The most critical principle is that wood needs to be somewhat dried out in order to burn well. The best way for wood to be in good shape for burning is for it to season first. This means that fresh cut wood is piled in such a way that air can circulate around the sticks. Then it is allowed to sit and dry out for at least six months. A year to a year and a half is even better. If your wood is not burning well, especially if it is hissing and steam is coming from the cut side, chances are it was not allowed to season properly.
During the time that the wood is seasoning, it should be covered when it rains. Another way to protect it from the weather is to keep it in an open woodshed. The ends of the logs need to be exposed to the air so the moisture can escape. The goal is to have wood dried out until it is no more than 20 percent moisture. Fresh wood can have as much as 70 or more percent moisture! Another reason not to burn wet wood is that it forms more creosote in your chimney. Creosote is the most frequent cause of chimney fires.
Your fire also needs air to burn properly. People are sometimes tempted to close the draft so that the wood smolders for a long time. You should always burn a new load of wood with the damper open for the first 20 minutes or until the log is completely engulfed in flames. Part of the efficiency of wood heat is in burning the gases as well as the wood. Starting the fire with a lot of oxygen in this way will help you burn those gases and keep them from escaping out the chimney or forming solids on the inside of the chimney.

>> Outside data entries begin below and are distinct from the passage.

(* ===== verification/Publisher.v ===== *)
(** * The node publisher: fabric-iroh/src/iroh_publication.rs

    A node signs a record of its locations, makes it durable, sends it to the
    authority, looks it up again and only then calls it committed.  The durable
    state and its anchor are the store of StateDir.v; the authority and the
    clock are the class [Link], behind which anything may happen.

    [pstep] is one event in a publisher's life: an update, a refresh, a
    shutdown, a crash, a start.  Every system call and every exchange with the
    authority may fail, and the process may die in any of them.  A timeout that
    drops a transition is a failure at the exchange it was waiting for.  The
    transition gate serializes the transitions; the desired intent is written
    under its own mutex and read once per transition. *)

From Stdlib Require Import Strings.Byte ZArith Lia.
From stdpp Require Import base gmap numbers strings sorting list.
From S2P Require Import Prelude Hex Text Ids RecordCodec Lan SockAddr NodeRecord StateDir PinnedHttp.

Definition PUBLICATION_STATE_SCHEMA : Z := 1.
Definition MAX_STATE_BYTES : Z := 16 * 1024.
Definition STATE_CHECKSUM_DOMAIN : list byte := str "nix-p2p/iroh-node-publication-state/v1" ++ [x00].
Definition ANCHOR_CHECKSUM_DOMAIN : list byte := str "nix-p2p/iroh-node-publication-anchor/v1" ++ [x00].

(** A `Duration` is a number of nanoseconds. *)
Definition from_secs (s : Z) : Z := s * 1000000000.
Definition DURATION_MAX : Z := u64_max * 1000000000 + 999999999.
Definition saturating_mul (d k : Z) : Z := Z.min DURATION_MAX (d * k).
Definition saturating_add (d e : Z) : Z := Z.min DURATION_MAX (d + e).
Definition as_secs (d : Z) : Z := d / 1000000000.
Definition PUBLICATION_TRANSITION_DEADLINE : Z := from_secs 5.
Definition PUBLICATION_COMPLETION_MARGIN : Z := from_secs 1.

Inductive PublicationErrorKind := KConfiguration | KState | KTransport | KAuthority | KVisibility | KInjectedCrash | KClosed.
#[export] Instance PublicationErrorKind_eq_dec : EqDecision PublicationErrorKind.
Proof. solve_decision. Defined.

Definition publication_retry_reserve (request_deadline : Z) : Z :=
  Z.min PUBLICATION_TRANSITION_DEADLINE (saturating_mul request_deadline 4).
Definition single_submission_bound (request_deadline : Z) : Z :=
  Z.min PUBLICATION_TRANSITION_DEADLINE (saturating_mul request_deadline 2).
Definition duration_micros (duration : Z) : result PublicationErrorKind Z :=
  let micros := (duration / 1000)%Z in _ ← reject_if (u64_max <? micros)%Z KConfiguration; Ok micros.

(** ** Configuration *)

Inductive PublicationAuthorityAuthorization :=
| LocalProductionShaped (owner : list byte)
| ExternalAuthorized (owner authorization_reference : list byte).

Record NodePublicationConfig := {
  pc_namespace : list byte;
  pc_signed_recipient : list byte;
  pc_authority_recipient : SocketAddr;
  pc_authority_host : list byte;
  pc_authorization : PublicationAuthorityAuthorization;
  pc_ttl : Z;
  pc_refresh_interval : Z;
  pc_request_deadline : Z;
  pc_initial_locations : list NodeLocation;
  pc_relay_locations_allowed : bool
}.

Definition is_public_ip (ip : IpAddr) : bool :=
  match ip with
  | V4 ip => negb (v4_is_private ip || v4_is_loopback ip || v4_is_link_local ip || v4_is_unspecified ip)
  | V6 ip =>
      negb (v6_is_loopback ip || v6_is_unicast_link_local ip || (Z.land (v6_segment0 ip) 0xfe00 =? 0xfc00)%Z
            || v6_is_unspecified ip)
  end.

(** PublicationAuthorityAuthorization::validate: an external authority is
    always refused. *)
Definition authorization_validate (a : PublicationAuthorityAuthorization) (recipient : SocketAddr) : result PublicationErrorKind unit :=
  match a with
  | LocalProductionShaped owner =>
      _ ← reject_if (negb (valid_owner owner)) KConfiguration;
      reject_if (is_public_ip (sock_ip recipient)) KConfiguration
  | ExternalAuthorized owner reference =>
      _ ← reject_if (negb (valid_owner owner)) KConfiguration;
      _ ← reject_if (Text.is_blank reference || (256 <? length reference) || has_control reference) KConfiguration;
      Err KConfiguration
  end.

Another possibility is that you have an old stove that needs to be replaced or maybe it is simply to big for your home. If you find that you need to buy a new stove or fireplace insert, look for one that is EPA certified for low emissions and high efficiency. Also get one with the right amount of BTUs for the size of home you have. You do not want to have one that is too big, because you will either be uncomfortably hot or have your draft turned down too low for safety.
Maybe your wood is not burning properly because you need to clean the ashes out of the stove. Ashes clog up the air flow so your stove does not get the oxygen it needs for the wood to burn. Keep the ashes cleaned out.
Hopefully something here will help you figure out what you need to do to burn your wood with the most efficiency and the least emissions.